(** * Open-addressing hash tables: linear probing, growth and double hashing

    A shallow embedding of the [HashTable] / [ResizableHashTable] classes
    (chatgpt6.py, Claude6.py, gemini6.py; [get] and [del_] of deepseek6.py
    are the same, its [put] has one more guard in front, which is not
    modelled) and of the [DoubleHash] collision-resolution strategy
    (Copilot1.py and gemini1.py on one side, Claude1.py on the other),
    followed by the properties of the specification that were checked
    against them. *)

From Stdlib Require Import ZArith QArith Lia.
From stdpp Require Import base list strings.

Local Open Scope Z_scope.

(** ** Python values, exceptions and results *)

(** The objects that can sit in the [_values] list: the two class-level
    sentinels, [None], and user payloads. *)
Inductive pyobj : Type :=
  | Sentinel_empty
  | Sentinel_deleted
  | PyNone
  | PyBool (b : bool)
  | PyInt (z : Z)
  | PyStr (s : string).

(** A cell of the [_keys] list.  Keys are integers: [hash] computes
    [key % self.size] and indexes a list with the outcome, which only an
    integer key survives. *)
Inductive kslot : Type :=
  | Empty
  | Deleted
  | Key (k : Z).

Inductive exn : Type :=
  | ValueError (msg : string)
  | IndexError
  | ZeroDivisionError.

(** The outcome of running a method: a normal return, a raised exception,
    or [OutOfFuel] when the bound put on a [while True] loop (or on the
    recursion depth) was too small to reach either. *)
Inductive result (A : Type) : Type :=
  | Ok (a : A)
  | Raise (e : exn)
  | OutOfFuel.
Arguments Ok {A} a.
Arguments Raise {A} e.
Arguments OutOfFuel {A}.

Definition bind {A B : Type} (r : result A) (f : A -> result B) : result B :=
  match r with
  | Ok a => f a
  | Raise e => Raise e
  | OutOfFuel => OutOfFuel
  end.

Notation "x <- r ;; k" := (bind r (fun x => k))
  (at level 100, r at next level, right associativity).

(** [l[i]] with Python's indexing: a negative index counts from the end,
    anything outside the list raises [IndexError]. *)
Definition py_index {A : Type} (l : list A) (i : Z) : option nat :=
  if 0 <=? i then
    if i <? Z.of_nat (length l) then Some (Z.to_nat i) else None
  else
    if 0 <=? Z.of_nat (length l) + i then Some (Z.to_nat (Z.of_nat (length l) + i))
    else None.

Definition getitem {A : Type} (l : list A) (i : Z) : result A :=
  match py_index l i with
  | Some n => match l !! n with Some x => Ok x | None => Raise IndexError end
  | None => Raise IndexError
  end.

Definition setitem {A : Type} (l : list A) (i : Z) (x : A) : result (list A) :=
  match py_index l i with
  | Some n => Ok (<[n := x]> l)
  | None => Raise IndexError
  end.

(** ** The linear-probing table (class [HashTable]) *)

Module HashTable.

Record t : Type := mk {
  size : Z;
  _len : Z;
  _keys : list kslot;
  _values : list pyobj
}.

(** [__init__(self, size)]: [[self._empty] * size] is the empty list for a
    size that is not positive. *)
Definition __init__ (sz : Z) : t :=
  {| size := sz;
     _len := 0;
     _keys := replicate (Z.to_nat sz) Empty;
     _values := replicate (Z.to_nat sz) Sentinel_empty |}.

(** [slot is self._empty], [slot is self._deleted], [slot == key]. *)
Definition is_empty (slot : kslot) : bool :=
  match slot with Empty => true | _ => false end.

Definition is_deleted (slot : kslot) : bool :=
  match slot with Deleted => true | _ => false end.

Definition slot_eq (slot : kslot) (key : Z) : bool :=
  match slot with Key k => k =? key | _ => false end.

(** [hash(self, key)]: [key % self.size].  Python's [%] takes the sign of
    the divisor, as [Z.modulo] does, and raises on a zero divisor. *)
Definition hash (self : t) (key : Z) : result Z :=
  if size self =? 0 then Raise ZeroDivisionError else Ok (key mod size self).

(** [_rehash(self, old_hash)]: [(old_hash + 1) % self.size]. *)
Definition _rehash (self : t) (old_hash : Z) : result Z :=
  if size self =? 0 then Raise ZeroDivisionError
  else Ok ((old_hash + 1) mod size self).

(** The message of the [ValueError] that [put] raises (chatgpt6.py,
    Claude6.py; the other two say "Table is full"). *)
Definition full_msg : string := "Hash table is full".

(** The [while True] loop of [put]; one unit of fuel per slot examined. *)
Fixpoint put_loop (fuel : nat) (self : t) (key : Z) (value : pyobj)
    (initial_hash hash_ : Z) : result t :=
  match fuel with
  | O => OutOfFuel
  | S fuel' =>
      slot <- getitem (_keys self) hash_ ;;
      if is_empty slot || is_deleted slot then
        keys' <- setitem (_keys self) hash_ (Key key) ;;
        values' <- setitem (_values self) hash_ value ;;
        Ok {| size := size self; _len := _len self + 1;
              _keys := keys'; _values := values' |}
      else if slot_eq slot key then
        values' <- setitem (_values self) hash_ value ;;
        Ok {| size := size self; _len := _len self;
              _keys := _keys self; _values := values' |}
      else
        next <- _rehash self hash_ ;;
        if next =? initial_hash then Raise (ValueError full_msg)
        else put_loop fuel' self key value initial_hash next
  end.

Definition put_fuel (fuel : nat) (self : t) (key : Z) (value : pyobj) : result t :=
  initial_hash <- hash self key ;;
  put_loop fuel self key value initial_hash initial_hash.

(** The [while True] loop of [get]. *)
Fixpoint get_loop (fuel : nat) (self : t) (key : Z)
    (initial_hash hash_ : Z) : result pyobj :=
  match fuel with
  | O => OutOfFuel
  | S fuel' =>
      slot <- getitem (_keys self) hash_ ;;
      if is_empty slot then Ok PyNone
      else if slot_eq slot key then getitem (_values self) hash_
      else
        next <- _rehash self hash_ ;;
        if next =? initial_hash then Ok PyNone
        else get_loop fuel' self key initial_hash next
  end.

Definition get_fuel (fuel : nat) (self : t) (key : Z) : result pyobj :=
  initial_hash <- hash self key ;;
  get_loop fuel self key initial_hash initial_hash.

(** The [while True] loop of [del_]: every [return] hands back [None]; the
    table comes with it because the method mutates [self]. *)
Fixpoint del_loop (fuel : nat) (self : t) (key : Z)
    (initial_hash hash_ : Z) : result (pyobj * t) :=
  match fuel with
  | O => OutOfFuel
  | S fuel' =>
      slot <- getitem (_keys self) hash_ ;;
      if is_empty slot then Ok (PyNone, self)
      else if slot_eq slot key then
        keys' <- setitem (_keys self) hash_ Deleted ;;
        values' <- setitem (_values self) hash_ Sentinel_deleted ;;
        Ok (PyNone, {| size := size self; _len := _len self - 1;
                       _keys := keys'; _values := values' |})
      else
        next <- _rehash self hash_ ;;
        if next =? initial_hash then Ok (PyNone, self)
        else del_loop fuel' self key initial_hash next
  end.

Definition del_fuel (fuel : nat) (self : t) (key : Z) : result (pyobj * t) :=
  initial_hash <- hash self key ;;
  del_loop fuel self key initial_hash initial_hash.

(** On a table of positive capacity the loops examine at most [size]
    slots (shown among the properties below), so the methods are the
    loops run with that much fuel. *)
Definition put (self : t) (key : Z) (value : pyobj) : result t :=
  put_fuel (Z.to_nat (size self)) self key value.

Definition get (self : t) (key : Z) : result pyobj :=
  get_fuel (Z.to_nat (size self)) self key.

Definition del_ (self : t) (key : Z) : result (pyobj * t) :=
  del_fuel (Z.to_nat (size self)) self key.

(** [__len__] and [__contains__]. *)
Definition __len__ (self : t) : Z := _len self.

Definition __contains__ (self : t) (key : Z) : result bool :=
  v <- get self key ;;
  Ok (match v with PyNone => false | _ => true end).

End HashTable.

(** ** The growing table (class [ResizableHashTable]) *)

Module ResizableHashTable.

Import HashTable.

Definition MIN_SIZE : Z := 8.

(** [__init__]: [super().__init__(self.MIN_SIZE)]. *)
Definition __init__ : HashTable.t := HashTable.__init__ MIN_SIZE.

(** The [for key, value in zip(old_keys, old_values)] loop of [_resize].
    [self.put] is looked up on the instance, so it is the overriding
    [put] of this class; it comes in as [self_put]. *)
Fixpoint reinsert (self_put : HashTable.t -> Z -> pyobj -> result HashTable.t)
    (entries : list (kslot * pyobj)) (self : HashTable.t) : result HashTable.t :=
  match entries with
  | [] => Ok self
  | (Key key, value) :: rest =>
      self' <- self_put self key value ;;
      reinsert self_put rest self'
  | _ :: rest => reinsert self_put rest self
  end.

Definition _resize (self_put : HashTable.t -> Z -> pyobj -> result HashTable.t)
    (self : HashTable.t) : result HashTable.t :=
  let old_keys := _keys self in
  let old_values := _values self in
  let new_size := size self * 2 in
  reinsert self_put (zip old_keys old_values)
    {| size := new_size; _len := 0;
       _keys := replicate (Z.to_nat new_size) Empty;
       _values := replicate (Z.to_nat new_size) Sentinel_empty |}.

Section Growth.
(** The test of the [if] in [put], where the sources differ. *)
Variable resize_due : HashTable.t -> bool.

(** [put]: [super().put(key, value)], then [_resize()] when the test
    says so.  [put] and [_resize] call each other; [depth] bounds the
    nesting of these calls. *)
Fixpoint put (depth : nat) (self : HashTable.t) (key : Z) (value : pyobj)
    : result HashTable.t :=
  match depth with
  | O => OutOfFuel
  | S depth' =>
      self' <- HashTable.put self key value ;;
      if resize_due self' then _resize (put depth') self'
      else Ok self'
  end.

(** A run of [put] calls, in list order. *)
Fixpoint puts (depth : nat) (self : HashTable.t) (entries : list (Z * pyobj))
    : result HashTable.t :=
  match entries with
  | [] => Ok self
  | (key, value) :: rest =>
      self' <- put depth self key value ;;
      puts depth self' rest
  end.
End Growth.

(** chatgpt6.py: [len(self) >= (self.size * 2) // 3], floor division. *)
Definition due_floor (self : HashTable.t) : bool :=
  __len__ self >=? (size self * 2) / 3.

(** gemini6.py and Claude6.py: [len(self) >= (self.size * 2) / 3], true
    division; the quotient is taken over the rationals here. *)
Definition due_true_division (self : HashTable.t) : bool :=
  Qle_bool (inject_Z (size self * 2) / inject_Z 3)%Q (inject_Z (__len__ self)).

End ResizableHashTable.

(** ** Double hashing (class [DoubleHash]) *)

(** [a % b] on Python integers. *)
Definition py_mod (a b : Z) : result Z :=
  if b =? 0 then Raise ZeroDivisionError else Ok (a mod b).

(** The base class of [DoubleHash] (module [hash_table]) and the helpers
    [check_prime] and [next_prime] (module [number_theory.prime_numbers])
    are imported by the sources but are not part of them.  What the
    strategy reads from them is taken as parameters: the attributes
    [size_table], [values] and [lim_charge], the outcome of
    [balanced_factor()] (the loop does not change the table, so it is the
    same at every test), and the functions [hash_function], [check_prime]
    and [next_prime]. *)
Record dh_table : Type := mk_dh {
  size_table : Z;
  values : list (option Z);
  lim_charge : Q;
  balanced_factor : Q;
  hash_function : Z -> Z
}.

(** [values[i] is not None and values[i] != key] *)
Definition occupied_by_other (v : option Z) (key : Z) : bool :=
  match v with
  | Some d => negb (d =? key)
  | None => false
  end.

(** Copilot1.py; gemini1.py has the same three methods under the names
    [_secondary_hash], [_double_hash] and [_collision_resolution]. *)
Module Copilot1.
Section DoubleHash.
Variable check_prime : Z -> bool.
Variable next_prime : Z -> Z.
Variable self : dh_table.

Definition __hash_function_2 (value data : Z) : result Z :=
  remainder <- py_mod value (size_table self) ;;
  let next_prime_gt :=
    if negb (check_prime remainder) then next_prime remainder else remainder in
  r <- py_mod data next_prime_gt ;;
  Ok (next_prime_gt - r).

Definition __hash_double_function (key data increment : Z) : result Z :=
  h2 <- __hash_function_2 key data ;;
  py_mod (increment * h2) (size_table self).

(** The [while] loop of [_collision_resolution]; one unit of fuel per
    slot examined. *)
Fixpoint collision_loop (fuel : nat) (key data i new_key : Z)
    : result (option Z) :=
  match fuel with
  | O => OutOfFuel
  | S fuel' =>
      v <- getitem (values self) new_key ;;
      if occupied_by_other v key then
        if Qle_bool (lim_charge self) (balanced_factor self) then
          new_key' <- __hash_double_function key data i ;;
          collision_loop fuel' key data (i + 1) new_key'
        else Ok None
      else Ok (Some new_key)
  end.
++++
Exercise goal :: Repeat exactly, and only, the lines of the records above, starting with the line that contains "Module Copilot1." and ending with the final line, both included.

Expected output ::
Module Copilot1.
Section DoubleHash.
Variable check_prime : Z -> bool.
Variable next_prime : Z -> Z.
Variable self : dh_table.

Definition __hash_function_2 (value data : Z) : result Z :=
  remainder <- py_mod value (size_table self) ;;
  let next_prime_gt :=
    if negb (check_prime remainder) then next_prime remainder else remainder in
  r <- py_mod data next_prime_gt ;;
  Ok (next_prime_gt - r).

Definition __hash_double_function (key data increment : Z) : result Z :=
  h2 <- __hash_function_2 key data ;;
  py_mod (increment * h2) (size_table self).

(** The [while] loop of [_collision_resolution]; one unit of fuel per
    slot examined. *)
Fixpoint collision_loop (fuel : nat) (key data i new_key : Z)
    : result (option Z) :=
  match fuel with
  | O => OutOfFuel
  | S fuel' =>
      v <- getitem (values self) new_key ;;
      if occupied_by_other v key then
        if Qle_bool (lim_charge self) (balanced_factor self) then
          new_key' <- __hash_double_function key data i ;;
          collision_loop fuel' key data (i + 1) new_key'
        else Ok None
      else Ok (Some new_key)
  end.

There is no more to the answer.